What you will do: For the entries below, print exactly the lines between the line holding "- JavaScript strings" and the line holding "visible. *)", inclusive, and nothing else.

Data to use:
(** * Browser-driven end-to-end scripts of the job portal: a shallow embedding

    The repository holds eight generated Playwright scripts
    ([testsprite_tests/TC*.py]).  Each is one coroutine [run_test] made of a
    [try] block (session set-up, first navigation, frame settling, a
    straight line of interaction steps, assertions) and a [finally] block
    (tear-down), run by [asyncio.run].

    The browser is outside the program.  It is modelled by an [oracle] that
    answers every call from the history of the calls made so far; a script
    is a computation in a state-and-exception monad whose state carries the
    history and the three local variables the [finally] block reads.

    Conventions taken from Python and Playwright:
    - [assert] statements are executed (the interpreter is not run with -O);
    - [async_api.TimeoutError] is a subclass of [async_api.Error];
    - an exception raised inside [finally] replaces the pending one;
    - building a locator ([locator], [nth]) is local and lazy: it issues no
      browser call and cannot fail;
    - every awaited call either returns or raises (no call hangs for ever). *)

From Stdlib Require Import List String Ascii ZArith Bool Lia PeanoNat DecimalString.
Import ListNotations.
Open Scope string_scope.
Open Scope list_scope.
Open Scope Z_scope.

Set Implicit Arguments.

(** ** Values handed around by the scripts *)

Definition page := nat.      (* a Page object, named by the oracle *)
Definition frame := nat.     (* a Frame object of [page.frames] *)

(** The objects bound to [pw], [browser] and [context]. *)
Inductive handle : Type :=
| PlaywrightObj
| BrowserObj
| ContextObj.

(** [frame.locator(sel)], [loc.locator(sel)] and [loc.nth(i)]. *)
Inductive locator : Type :=
| Loc (root : page) (selector : string)
| Sub (parent : locator) (selector : string)
| Nth (parent : locator) (index : Z).

Inductive load_state : Type :=
| Commit
| DomContentLoaded.

(** ** Exceptions *)

Inductive exn : Type :=
| PlaywrightError                       (* async_api.Error *)
| PlaywrightTimeout                     (* async_api.TimeoutError *)
| NameError (name : string)
| AttributeError (attr : string)
| AssertionError (msg : option string)
| IndexError
| TypeError
| OtherException (tag : nat).           (* anything else, e.g. CancelledError *)

(** [except async_api.Error] catches the class and its subclass. *)
Definition is_playwright_error (e : exn) : bool :=
  match e with
  | PlaywrightError | PlaywrightTimeout => true
  | _ => false
  end.

(** ** Calls that reach the browser (and reads of its mirrored state) *)

Inductive call : Type :=
| PwStart                                                   (* async_playwright().start() *)
| Launch (headless : bool) (args : list string)             (* pw.chromium.launch *)
| NewContext                                                (* browser.new_context() *)
| SetDefaultTimeout (ms : Z)                                (* context.set_default_timeout *)
| NewPage                                                   (* context.new_page() *)
| Goto (p : page) (url : string) (wait_until : option load_state) (timeout : Z)
| WaitForLoadState (p : page) (s : load_state) (timeout : Z)
| GetFrames (p : page)                                      (* page.frames *)
| FrameWaitForLoadState (f : frame) (s : load_state) (timeout : Z)
| GetPages                                                  (* context.pages *)
| WaitForTimeout (p : page) (ms : Z)
| Click (l : locator) (timeout : option Z)
| Fill (l : locator) (value : string)
| MouseWheel (p : page) (dx dy : Z)
| GetUrl (p : page)                                         (* frame.url *)
| IsVisible (l : locator)
| Count (l : locator)
| WaitForVisible (l : locator) (timeout : Z)                (* wait_for(state='visible') *)
| TextContent (l : locator)
| Title (p : page)
| Sleep (seconds : Z)                                       (* asyncio.sleep *)
| ContextClose
| BrowserClose
| PwStop.
(** * QueryString.js: a shallow embedding and its verified properties

    The development follows src/QueryString.js of timmc/js-tools:
    - JavaScript strings are sequences of 16-bit code units;
    - the three global regular expressions of [QueryString.decode], the one
      of [QueryString.encode] and the tokenizer of the constructor are run by
      one left-to-right scanner, as [String.prototype.replace] and
      [RegExp.prototype.exec] do with the [g] flag;
    - the builtins [encodeURIComponent] and [decodeURIComponent] follow the
      Encode and Decode algorithms of ECMA-262, section 15.1.3;
    - objects and arrays live in a store, so that the sharing between a
      QueryString and the ones derived from it by [plus] and [minus] is
      visible. *)

From Stdlib Require Import ZArith Lia String Ascii.
From stdpp Require Import base list.

Set Default Proof Using "Type".

(** ** Strings *)

Module JS.

Local Open Scope Z_scope.

(** A JavaScript string: its UTF-16 code units. *)
Abbreviation jsstring := (list Z).

Definition code (a : ascii) : Z := Z.of_nat (nat_of_ascii a).

Fixpoint str (s : string) : jsstring :=
  match s with
  | EmptyString => []
  | String a r => code a :: str r
  end.

(** [String.fromCharCode(n)] for an integral [n]: ToUint16. *)
Definition fromCharCode (n : Z) : Z := n mod 65536.

(** Character classes of the regular expressions. *)
Abbreviation charclass := (Z -> bool) (only parsing).

Definition is_char (a : ascii) : charclass := fun c => c =? code a.
Definition in_range (lo hi : ascii) : charclass :=
  fun c => (code lo <=? c) && (c <=? code hi).
Definition one_of (s : string) : charclass :=
  fun c => existsb (Z.eqb c) (str s).

(** [[0-9A-F]], [[EF]], [[CD]], [[89AB]], [[0-7]] *)
Definition cls_HEX : charclass := fun c => in_range "0" "9" c || in_range "A" "F" c.
Definition cls_EF : charclass := one_of "EF".
Definition cls_CD : charclass := one_of "CD".
Definition cls_89AB : charclass := one_of "89AB".
Definition cls_07 : charclass := in_range "0" "7".
Definition cls_pct : charclass := is_char "%".

(** ** The global scan of a regular expression

    [re s] is the anchored match of the expression at the head of [s]: what
    it captured and how many code units it consumed (at least one for every
    expression of this file).  With the [g] flag the subject is walked from
    left to right; where the expression matches, the match is taken and the
    walk resumes after it, elsewhere it moves on by one code unit. *)

Section Scan.
Context {M : Type} (re : jsstring -> option (M * nat)).

Fixpoint scan (skip : nat) (s : jsstring) : list (Z + M) :=
  match s with
  | [] => []
  | c :: t =>
      match skip with
      | S k => scan k t
      | O =>
          match re s with
          | Some (m, len) => inr m :: scan (Nat.pred len) t
          | None => inl c :: scan 0 t
          end
      end
  end.
End Scan.

(** [s.replace(re, f)]: unmatched code units are kept, matches go through [f]. *)
Definition replace_with {M} (re : jsstring -> option (M * nat))
    (f : M -> jsstring) (s : jsstring) : jsstring :=
  flat_map (fun x => match x with inl c => [c] | inr m => f m end) (scan re 0 s).

(** [while (match = re.exec(s))]: the successive matches. *)
Definition exec_all {M} (re : jsstring -> option (M * nat)) (s : jsstring) : list M :=
  omap (fun x => match x with inl _ => None | inr m => Some m end) (scan re 0 s).

(** An expression that is a fixed sequence of character classes. *)
Fixpoint match_classes (pat : list charclass) (s : jsstring) : option jsstring :=
  match pat with
  | [] => Some []
  | p :: pat' =>
      match s with
      | c :: s' => if p c then cons c <$> match_classes pat' s' else None
      | [] => None
      end
  end.

Definition re_seq (pat : list charclass) : jsstring -> option (jsstring * nat) :=
  fun s => (fun m => (m, length m)) <$> match_classes pat s.

(** [s.replace(re, f)] for such an expression with the [g] flag. *)
Definition replace_seq (pat : list charclass) (f : jsstring -> jsstring)
    (s : jsstring) : jsstring :=
  replace_with (re_seq pat) f s.

(** ** parseInt(s, 16) on a run of hexadecimal digits; [None] is NaN. *)

Definition hexval (c : Z) : option Z :=
  if in_range "0" "9" c then Some (c - code "0")
  else if in_range "A" "F" c then Some (c - code "A" + 10)
  else if in_range "a" "f" c then Some (c - code "a" + 10)
  else None.

Fixpoint parseInt16_digits (acc : Z) (s : jsstring) : Z :=
  match s with
  | [] => acc
  | c :: t =>
      match hexval c with
      | Some d => parseInt16_digits (16 * acc + d) t
      | None => acc
      end
  end.

Definition parseInt16 (s : jsstring) : option Z :=
  match s with
  | [] => None
  | c :: _ =>
      match hexval c with
      | Some _ => Some (parseInt16_digits 0 s)
      | None => None
      end
  end.

(** ** Exceptions *)

Inductive exn := URIError | TypeError.

Inductive res (A : Type) :=
  | Ok (a : A)
  | Raise (e : exn).
Arguments Ok {A} a.
Arguments Raise {A} e.

#[global] Instance res_ret : MRet res := fun A a => Ok a.
#[global] Instance res_bind : MBind res := fun A B f m =>
  match m with
  | Ok a => f a
  | Raise e => Raise e
  end.

(** ** encodeURIComponent (ECMA-262 15.1.3, Encode with uriUnescaped) *)

Definition uriUnescaped : charclass := fun c =>
  in_range "a" "z" c || in_range "A" "Z" c || in_range "0" "9" c
  || one_of "-_.!~*'()" c.

Definition hexdigit (n : Z) : Z :=
  if n <? 10 then code "0" + n else code "A" + (n - 10).

Definition pct_octet (b : Z) : jsstring :=
  [code "%"; hexdigit (b / 16); hexdigit (b mod 16)].

(** The UTF-8 transformation of a code point. *)
Definition utf8_octets (V : Z) : list Z :=
  if V <? 0x80 then [V]
  else if V <? 0x800 then [0xC0 + V / 0x40; 0x80 + V mod 0x40]
  else if V <? 0x10000 then
    [0xE0 + V / 0x1000; 0x80 + (V / 0x40) mod 0x40; 0x80 + V mod 0x40]
  else
    [0xF0 + V / 0x40000; 0x80 + (V / 0x1000) mod 0x40;
     0x80 + (V / 0x40) mod 0x40; 0x80 + V mod 0x40].

Definition escape_point (V : Z) : jsstring := flat_map pct_octet (utf8_octets V).

Definition high_surrogate (c : Z) : bool := (0xD800 <=? c) && (c <=? 0xDBFF).
Definition low_surrogate (c : Z) : bool := (0xDC00 <=? c) && (c <=? 0xDFFF).

Fixpoint encodeURIComponent (s : jsstring) : res jsstring :=
  match s with
  | [] => Ok []
  | C :: t =>
      if uriUnescaped C then r ← encodeURIComponent t; Ok (C :: r)
      else if low_surrogate C then Raise URIError
      else if negb (high_surrogate C) then
        r ← encodeURIComponent t; Ok (escape_point C ++ r)
      else
        match t with
        | [] => Raise URIError
        | kChar :: t' =>
            if low_surrogate kChar then
              let V := (C - 0xD800) * 0x400 + (kChar - 0xDC00) + 0x10000 in
              r ← encodeURIComponent t'; Ok (escape_point V ++ r)
            else Raise URIError
        end
  end.

(** ** decodeURIComponent (ECMA-262 15.1.3, Decode with an empty reserved set) *)

(** The octet written [%XY] at the head of [s]. *)
Definition escape_at (s : jsstring) : option Z :=
  match s with
  | p :: a :: b :: _ =>
      if p =? code "%" then x ← hexval a; y ← hexval b; Some (16 * x + y)
      else None
  | _ => None
  end.

(** [n] further escapes, each an octet of the form 10xxxxxx. *)
Fixpoint continuation (n : nat) (s : jsstring) : option (list Z) :=
  match n with
  | O => Some []
  | S n' =>
      B ← escape_at s;
      if (0x80 <=? B) && (B <=? 0xBF) then cons B <$> continuation n' (drop 3 s)
      else None
  end.

(** The escape sequence at the head of [s]: the code units it stands for and
    its length; [None] is the URIError of the Decode algorithm. *)
Definition decode_escape (s : jsstring) : option (jsstring * nat) :=
  B ← escape_at s;
  if B <? 0x80 then Some ([B], 3%nat)
  else if B <? 0xC0 then None
  else if B <? 0xE0 then
    conts ← continuation 1 (drop 3 s);
    let V := fold_left (fun acc b => acc * 0x40 + (b - 0x80)) conts (B - 0xC0) in
    if V <? 0x80 then None else Some ([V], 6%nat)
  else if B <? 0xF0 then
    conts ← continuation 2 (drop 3 s);
    let V := fold_left (fun acc b => acc * 0x40 + (b - 0x80)) conts (B - 0xE0) in
    if (V <? 0x800) || ((0xD800 <=? V) && (V <=? 0xDFFF)) then None
    else Some ([V], 9%nat)
  else if B <? 0xF8 then
    conts ← continuation 3 (drop 3 s);
    let V := fold_left (fun acc b => acc * 0x40 + (b - 0x80)) conts (B - 0xF0) in
    if (V <? 0x10000) || (0x10FFFF <? V) then None
    else
      let L := (V - 0x10000) mod 0x400 + 0xDC00 in
      let H := ((V - 0x10000) / 0x400) mod 0x400 + 0xD800 in
      Some ([H; L], 12%nat)
  else None.

Fixpoint decodeURIComponent_from (skip : nat) (s : jsstring) : res jsstring :=
  match s with
  | [] => Ok []
  | c :: t =>
      match skip with
      | S k => decodeURIComponent_from k t
      | O =>
          if c =? code "%" then
            match decode_escape s with
            | Some (chars, len) =>
                r ← decodeURIComponent_from (Nat.pred len) t; Ok (chars ++ r)
            | None => Raise URIError
            end
          else r ← decodeURIComponent_from 0 t; Ok (c :: r)
      end
  end.

Definition decodeURIComponent (s : jsstring) : res jsstring :=
  decodeURIComponent_from 0 s.

(** ** The tokenizer of the constructor

    Its expression takes one or more code units other than [=] and [&]
    (group 1), then, optionally, [=] and every code unit up to the next [&]
    (group 3). *)

Fixpoint span (p : charclass) (s : jsstring) : jsstring * jsstring :=
  match s with
  | [] => ([], [])
  | c :: t => if p c then let '(a, b) := span p t in (c :: a, b) else ([], s)
  end.

(** [qs.charAt(0) == '?'] and [qs.substring(1)] *)
Definition strip_question (qs : jsstring) : jsstring :=
  match qs with
  | c :: r => if c =? code "?" then r else qs
  | [] => qs
  end.

Definition not_eq_amp : charclass := fun c => negb (one_of "=&" c).
Definition not_amp : charclass := fun c => negb (is_char "&" c).

(** The anchored match: group 1, group 3 when it took part, and the length. *)
Definition re_pair (s : jsstring) : option ((jsstring * option jsstring) * nat) :=
  let '(k, r) := span not_eq_amp s in
  match k with
  | [] => None
  | _ :: _ =>
      match r with
      | c :: r' =>
          if c =? code "=" then
            let '(v, _) := span not_amp r' in
            Some ((k, Some v), (length k + 1 + length v)%nat)
          else Some ((k, None), length k)
      | [] => Some ((k, None), length k)
      end
  end.

End JS.

Module QueryString.

Import JS.
Local Open Scope Z_scope.

(** ** QueryString.decode *)

(** The text of a capture group that starts at offset [i] of the match and
    holds two code units. *)
Definition group2 (code : jsstring) (i : nat) : jsstring := take 2 (drop i code).

(** Arithmetic on NaN yields NaN, every comparison with NaN is false and
    [String.fromCharCode(NaN)] is the code unit 0. *)
Definition nan_char : jsstring := [0].

Definition pat3 : list charclass :=
  [cls_pct; cls_EF; cls_HEX; cls_pct; cls_89AB; cls_HEX; cls_pct; cls_89AB; cls_HEX].
Definition pat2 : list charclass :=
  [cls_pct; cls_CD; cls_HEX; cls_pct; cls_89AB; cls_HEX].
Definition pat1 : list charclass := [cls_pct; cls_07; cls_HEX].

Definition decode3 (code : jsstring) : jsstring :=
  match parseInt16 (group2 code 1), parseInt16 (group2 code 4),
        parseInt16 (group2 code 7) with
  | Some p1, Some p2, Some p3 =>
      let n1 := p1 - 0xE0 in
      let n2 := p2 - 0x80 in
      if (n1 =? 0) && (n2 <? 32) then code
      else
        let n3 := p3 - 0x80 in
        let n := Z.shiftl n1 12 + Z.shiftl n2 6 + n3 in
        if n >? 0xFFFF then code else [fromCharCode n]
  | _, _, _ => nan_char
  end.

Definition decode2 (code : jsstring) : jsstring :=
  match parseInt16 (group2 code 1), parseInt16 (group2 code 4) with
  | Some p1, Some p2 =>
      let n1 := p1 - 0xC0 in
      if n1 <? 2 then code
      else
        let n2 := p2 - 0x80 in
        [fromCharCode (Z.shiftl n1 6 + n2)]
  | _, _ => nan_char
  end.

Definition decode1 (code : jsstring) : jsstring :=
  match parseInt16 (group2 code 1) with
  | Some p => [fromCharCode p]
  | None => nan_char
  end.

Definition plus_to_space (s : jsstring) : jsstring :=
  replace_seq [is_char "+"] (fun _ => str " ") s.

Definition decode (s : jsstring) : jsstring :=
  let s := plus_to_space s in
  let s := replace_seq pat3 decode3 s in
  let s := replace_seq pat2 decode2 s in
  let s := replace_seq pat1 decode1 s in
  s.


(** ** QueryString.encode *)

Definition pat_20 : list charclass := [cls_pct; is_char "2"; is_char "0"].

Definition encode (s : jsstring) : res jsstring :=
  e ← encodeURIComponent s;
  Ok (replace_seq pat_20 (fun _ => str "+") e).


(** ** The store

    A QueryString instance has two fields: [dict], a plain object used as a
    dictionary from decoded keys to arrays of decoded values, and [alist], an
    array of pair records.  Arrays, dictionaries and instances are mutable
    and are shared by reference, so they live in a store; a pair record is
    never assigned to after its creation and is kept as a value. *)

(** A value of a pair: a string or [null]. *)
Inductive val :=
  | Null
  | Str (s : jsstring).

#[global] Instance val_eq_dec : EqDecision val.
Proof. solve_decision. Defined.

Task solution:
    - JavaScript strings are sequences of 16-bit code units;
    - the three global regular expressions of [QueryString.decode], the one
      of [QueryString.encode] and the tokenizer of the constructor are run by
      one left-to-right scanner, as [String.prototype.replace] and
      [RegExp.prototype.exec] do with the [g] flag;
    - the builtins [encodeURIComponent] and [decodeURIComponent] follow the
      Encode and Decode algorithms of ECMA-262, section 15.1.3;
    - objects and arrays live in a store, so that the sharing between a
      QueryString and the ones derived from it by [plus] and [minus] is
      visible. *)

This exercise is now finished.